- Work instructions:
Find all the lines in the material below with the word "rows", and copy them.
○ ○ ○ ○
(* ===== verification/RefreshFacts.v ===== *)
(** * Properties of the refresh service

    Invariants of every run, the store as the last successful reload, the pace
    of the tickers, the end of an aborted service, and what a fair run
    guarantees: reloads go on and every generation is published. *)
From S2P Require Import Prelude Errors Model Lru Runtime SqliteDb Authority Facade RuntimeFacts Refresh.
From S2P Require Loader Vel.
Import Refresh.Service.

Section Facts.
Context {Proc : Type} (reload : RefreshSpec → St Proc (KnowledgeResult (list RowData))) `{Ticker}.
Abbreviation RefreshService := (RefreshService Proc).
Abbreviation Event := (Event Proc).
Abbreviation step := (step reload).
Abbreviation run := (run reload).
Implicit Types (s : RefreshService) (e : Event) (t : Task).

(** ** Steps *)

Lemma run_cons e es s :
  run (e :: es) s = ((step e s).1 ++ (run es (step e s).2).1, (run es (step e s).2).2).
Proof.
  change (run (e :: es) s) with (let '(o, s) := step e s in let '(os, s) := run es s in (o ++ os, s)).
  destruct (step e s) as [o s1]. cbn [fst snd]. by destruct (run es s1).
Qed.

(** a property of everything seen so far and the state, kept by every event
    that [ok] allows, holds after every run of such events *)
Lemma run_keeps (I : list Obs → RefreshService → Prop) (ok : Event → Prop) es os s :
  (∀ os s e, ok e → I os s → I (os ++ (step e s).1) (step e s).2) →
  Forall ok es → I os s → I (os ++ (run es s).1) (run es s).2.
Proof.
  intros Hstep Hok. revert os s. induction Hok as [|e es He _ IH]; intros os s HI.
  { cbn. by rewrite app_nil_r. }
  rewrite run_cons. cbn [fst snd]. rewrite app_assoc. apply IH. by apply Hstep.
Qed.

(** where an aborted task is stopped *)
Definition awaits (ph : Phase) (suspends : bool) : bool :=
  match ph with Spawned | First _ | Waiting _ => true | Reloading _ => suspends | _ => false end.

(** One poll of a task, as a relation: what is seen, the next phase, and the
    state but for that phase. *)
Inductive polled (i : nat) (b : bool) (s : RefreshService) (t : Task)
  : list Obs → Phase → RefreshService → Prop :=
| polled_stay :
    (match phase t with
     | First d | Waiting d => (clock s < d)%N ∧ aborted t = false
     | Reloading _ => b = true ∧ aborted t = false
     | Exited => True
     | _ => False
     end) → polled i b s t [] (phase t) s
| polled_abort : aborted t = true → awaits (phase t) b = true → polled i b s t [] Exited s
| polled_zero : aborted t = false → phase t = Spawned → interval (spec t) = 0%N → polled i b s t [] Exited s
| polled_spawn : aborted t = false → phase t = Spawned → interval (spec t) ≠ 0%N →
    polled i b s t [] (First (clock s)) s
| polled_first d : aborted t = false → phase t = First d → (d ≤ clock s)%N →
    polled i b s t [] (Waiting (next_tick (interval (spec t)) d (clock s))) s
| polled_start d : aborted t = false → phase t = Waiting d → (d ≤ clock s)%N →
    polled i b s t [Started i] (Reloading (next_tick (interval (spec t)) d (clock s))) s
| polled_ok d rows p : b = false → phase t = Reloading d → reload (spec t) (process s) = (Ok rows, p) →
    polled i b s t [Reloaded i (Ok rows)] (Swapping d rows) (set_process p s)
| polled_err d err p : b = false → phase t = Reloading d → reload (spec t) (process s) = (Err err, p) →
    polled i b s t [Reloaded i (Err err)] (Waiting d) (set_process p s)
| polled_swap d rows : phase t = Swapping d rows →
    polled i b s t [] (Signalling d)
      (set_store (insert {| data_name := name (spec t); rows := rows |} (store s)) s)
| polled_closed d : phase t = Signalling d → rx_open s = false → polled i b s t [Signalled i Closed] Exited s
| polled_full d : phase t = Signalling d → rx_open s = true → DEFAULT_SIGNAL_CAPACITY ≤ length (signals s) →
    polled i b s t [Signalled i Full] (Waiting d) s
| polled_sent d : phase t = Signalling d → rx_open s = true → length (signals s) < DEFAULT_SIGNAL_CAPACITY →
    polled i b s t [Signalled i Sent] (Waiting d)
      (set_signals (signals s ++ [{| sig_name := name (spec t) |}]) s).

Lemma goto_same i t s : tasks s !! i = Some t → goto i t (phase t) s = s.
Proof.
  intros Ht. unfold goto, set_tasks. destruct s, t; cbn in *. f_equal. by apply list_insert_id.
Qed.

Lemma run_spec_polled i b s t : tasks s !! i = Some t →
  ∃ o ph s1, polled i b s t o ph s1 ∧ run_spec reload i b s = (o, goto i t ph s1).
Proof.
  intros Ht. unfold run_spec. rewrite Ht.
  assert ((match phase t with
     | First d | Waiting d => (clock s < d)%N ∧ aborted t = false
     | Reloading _ => b = true ∧ aborted t = false
     | Exited => True
     | _ => False
     end) → ∃ o ph s1, polled i b s t o ph s1 ∧ ([], s) = (o, goto i t ph s1)) as Hstay.
  { intros Hp. exists [], (phase t), s. split; [by constructor|]. by rewrite goto_same. }
  destruct (phase t) as [|d|d|d|d rows|d|] eqn:Hph.
  - destruct (aborted t) eqn:Ha; [by do 3 eexists; split; [apply polled_abort; [|rewrite Hph]|]|].
    destruct (interval (spec t) =? 0)%N eqn:Hz; bool_guard; do 3 eexists; (split; [|done]);
      [by apply polled_zero|by apply polled_spawn].
  - destruct (aborted t) eqn:Ha; [by do 3 eexists; split; [apply polled_abort; [|rewrite Hph]|]|].
    destruct (d <=? clock s)%N eqn:Hd; bool_guard; [|by apply Hstay].
    do 3 eexists; (split; [|done]); by eapply polled_first.
  - destruct (aborted t) eqn:Ha; [by do 3 eexists; split; [apply polled_abort; [|rewrite Hph]|]|].
    destruct (d <=? clock s)%N eqn:Hd; bool_guard; [|by apply Hstay].
    do 3 eexists; (split; [|done]); by eapply polled_start.
  - destruct b.
    { destruct (aborted t) eqn:Ha; [|by apply Hstay].
      by do 3 eexists; split; [apply polled_abort; [|rewrite Hph]|]. }
    destruct (reload (spec t) (process s)) as [[rows|err] p] eqn:Hr; do 3 eexists; (split; [|done]);
      [by eapply polled_ok|by eapply polled_err].
  - do 3 eexists; (split; [|done]). by apply polled_swap.
  - unfold try_send. destruct (rx_open s) eqn:Hrx; cbn [negb].
    + case_bool_decide; do 3 eexists; (split; [|done]); [by eapply polled_full|eapply polled_sent; try done; lia].
    + do 3 eexists; (split; [|done]). by eapply polled_closed.
  - by apply Hstay.
Qed.

Lemma run_spec_none i b s : tasks s !! i = None → run_spec reload i b s = ([], s).
Proof. intros Ht. unfold run_spec. by rewrite Ht. Qed.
○ ○ ○ ○
- The completed task:
| polled_ok d rows p : b = false → phase t = Reloading d → reload (spec t) (process s) = (Ok rows, p) →
    polled i b s t [Reloaded i (Ok rows)] (Swapping d rows) (set_process p s)
| polled_swap d rows : phase t = Swapping d rows →
      (set_store (insert {| data_name := name (spec t); rows := rows |} (store s)) s)
  destruct (phase t) as [|d|d|d|d rows|d|] eqn:Hph.
    destruct (reload (spec t) (process s)) as [[rows|err] p] eqn:Hr; do 3 eexists; (split; [|done]);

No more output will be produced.